The Tweet Heard Around the (Baseball) World
October 25, 2013
October 25, 2013
Red Sox left-handed pitcher, Jon Lester was on fire Wednesday night, with eight strikeouts in 7 2/3 innings, helping Boston take game one of the World Series.
Soon after the game, however, St. Louis Cardinals minor league pitcher Tyler Melling tweeted a photo of Lester’s glove with the caption, “Jon Lester using a little Vaseline inside the glove tonight?” referring to the discolored area on Lester’s glove where the thumb and web meet, captured in the photo of the Fox broadcast.
Shortly after, a video surfaced on Vine which shows Lester touching the discolored area before reaching into his glove before a pitch, with the caption “I don’t know what Lester reaches for in 7th.” The clip spread like wildfire throughout social media channels, sparking a major controversy.
Major League Baseball, however, refused to buy into the skepticism based on the social media posts.
“We cannot draw any conclusions from this video,” MLB senior vice president of public relations Pat Courtney said in a statement. “There were no complaints from the Cardinals and the umpires never detected anything indicating a foreign substance throughout the game.”
Cardinals general manager John Mozeliak responded with a similar sentiment, saying, “As far as I'm concerned it's a nonissue. It's something that arose in social media and not from our players or manager or our coaching staff. To me it does not represent a concern.”
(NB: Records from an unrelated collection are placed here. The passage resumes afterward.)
(** ** C9 *)

Lemma verify_otp_wrong_guess (email : string) (otp_input : Py.value) (now : Z)
    (c : Redis.client) (stored : string) :
  Redis.lookup c (redis_key email) now = Some stored →
  Py.str (Redis.reply c stored) ≠ Py.str otp_input →
  verify_otp email otp_input now (Some c) = Ok (false, Some c).
Proof.
  intros Hl Hne. rewrite verify_otp_connected, Hl.
  by rewrite (string_eqb_false _ _ Hne), andb_false_r.
Qed.

(** C9: on a connected handle that holds a code for the email, a submitted
    code whose string form differs from that of the stored code makes
    [verify_otp] return false and leaves the handle as it was: the key is
    not deleted and its value and expiry are unchanged.  Hence every one of
    a run of wrong guesses, however long, returns false and the pending
    code is still there after the run, at every instant before its expiry. *)
Theorem wrong_guesses_keep_otp (email : string) (c : Redis.client) (e : Redis.entry)
    (attempts : list (Py.value * Z)) :
  Redis.db c !! redis_key email = Some e →
  Forall (λ a, Py.str (Redis.reply c (Redis.value e)) ≠ Py.str a.1) attempts →
  verify_attempts email attempts (Some c)
    = Ok (replicate (List.length attempts) false, Some c) ∧
  (∀ otp_input now,
     now < Redis.expires_at e →
     Py.str (Redis.reply c (Redis.value e)) ≠ Py.str otp_input →
     verify_otp email otp_input now (Some c) = Ok (false, Some c)) ∧
  (∀ t, t < Redis.expires_at e → Redis.lookup c (redis_key email) t = Some (Redis.value e)).
Proof.
  intros He Hwrong.
  assert (Hlive : ∀ t, t < Redis.expires_at e →
                       Redis.lookup c (redis_key email) t = Some (Redis.value e)).
  { intros t Ht. unfold Redis.lookup. rewrite He.
    destruct (t <? Redis.expires_at e) eqn:H; [done|lia]. }
  split; [|split; [|exact Hlive]].
  - induction Hwrong as [|[g t] rest Hg _ IH]; [reflexivity|].
    cbn [verify_attempts List.length replicate].
    assert (Hv : verify_otp email g t (Some c) = Ok (false, Some c)).
    { destruct (decide (t < Redis.expires_at e)) as [Ht|Ht].
      - by apply (verify_otp_wrong_guess _ _ _ _ (Redis.value e)); [apply Hlive|].
      - rewrite verify_otp_connected.
        rewrite (lookup_absent_or_expired c (redis_key email) t); [done|].
        right. exists e. split; [done|lia]. }
    rewrite Hv. cbn [obind]. rewrite IH. reflexivity.
  - intros otp_input now Hnow Hne.
    by apply (verify_otp_wrong_guess _ _ _ _ (Redis.value e)); [apply Hlive|].
Qed.

Lemma wrong_guesses_keep_otp_witness :
  verify_attempts "a@b.com"
    [(Py.VInt 111111, 10); (Py.VInt 654321, 20); (Py.VStr "12345", 30)]
    (Some (sample_client true))
    = Ok ([false; false; false], Some (sample_client true)) ∧
  (∀ otp_input now,
     now < 300 →
     Py.str (Redis.reply (sample_client true) "123456") ≠ Py.str otp_input →
     verify_otp "a@b.com" otp_input now (Some (sample_client true))
     = Ok (false, Some (sample_client true))) ∧
  (∀ t, t < 300 → Redis.lookup (sample_client true) (redis_key "a@b.com") t = Some "123456").
Proof.
  apply (wrong_guesses_keep_otp "a@b.com" (sample_client true)
           {| Redis.value := "123456"; Redis.expires_at := 300 |}
           [(Py.VInt 111111, 10); (Py.VInt 654321, 20); (Py.VStr "12345", 30)]).
  - reflexivity.
  - repeat constructor; vm_compute; discriminate.
Defined.

(** ** C8 *)

(** C8, as amended: when the password and its confirmation differ, a
    submission of the form makes no call to [verify_otp_and_register] and
    is rejected on the client: with the error "Passwords do not match" if
    the OTP and the password are both filled in, and with the warning
    "Please fill in all fields" otherwise. *)
Theorem mismatched_passwords_make_no_call
    (verify_otp_and_register : string → string → string → bool * string)
    (reg_email otp reg_password confirm_password : string) :
  reg_password ≠ confirm_password →
  let events := register_step2 verify_otp_and_register reg_email otp
                               reg_password confirm_password true in
  existsb is_network_call events = false ∧
  events = if filled otp && filled reg_password
           then [st_error "Passwords do not match"]
           else [st_warning "Please fill in all fields"].
Proof.
  intros Hne events. unfold events, register_step2.
  rewrite (string_eqb_false _ _ Hne).
  by destruct (filled otp && filled reg_password).
Qed.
Cardinals manager Mike Matheny expressed his displeasure of the controversy, saying in a press conference, “I have to tell you, I hate that our organization is involved at all.”
The tweet has since been deleted from Melling’s account, but the accusation of Lester using Vaseline on the ball catapulted the minor-leaguer in the spotlight- surely this isn’t how Melling dreamed of becoming a household name.
From a professional standpoint, let this be a lesson to always be aware of your audience before you press “Tweet,” especially when you are part of an organization which happens to be involved in the most watched baseball series of the year.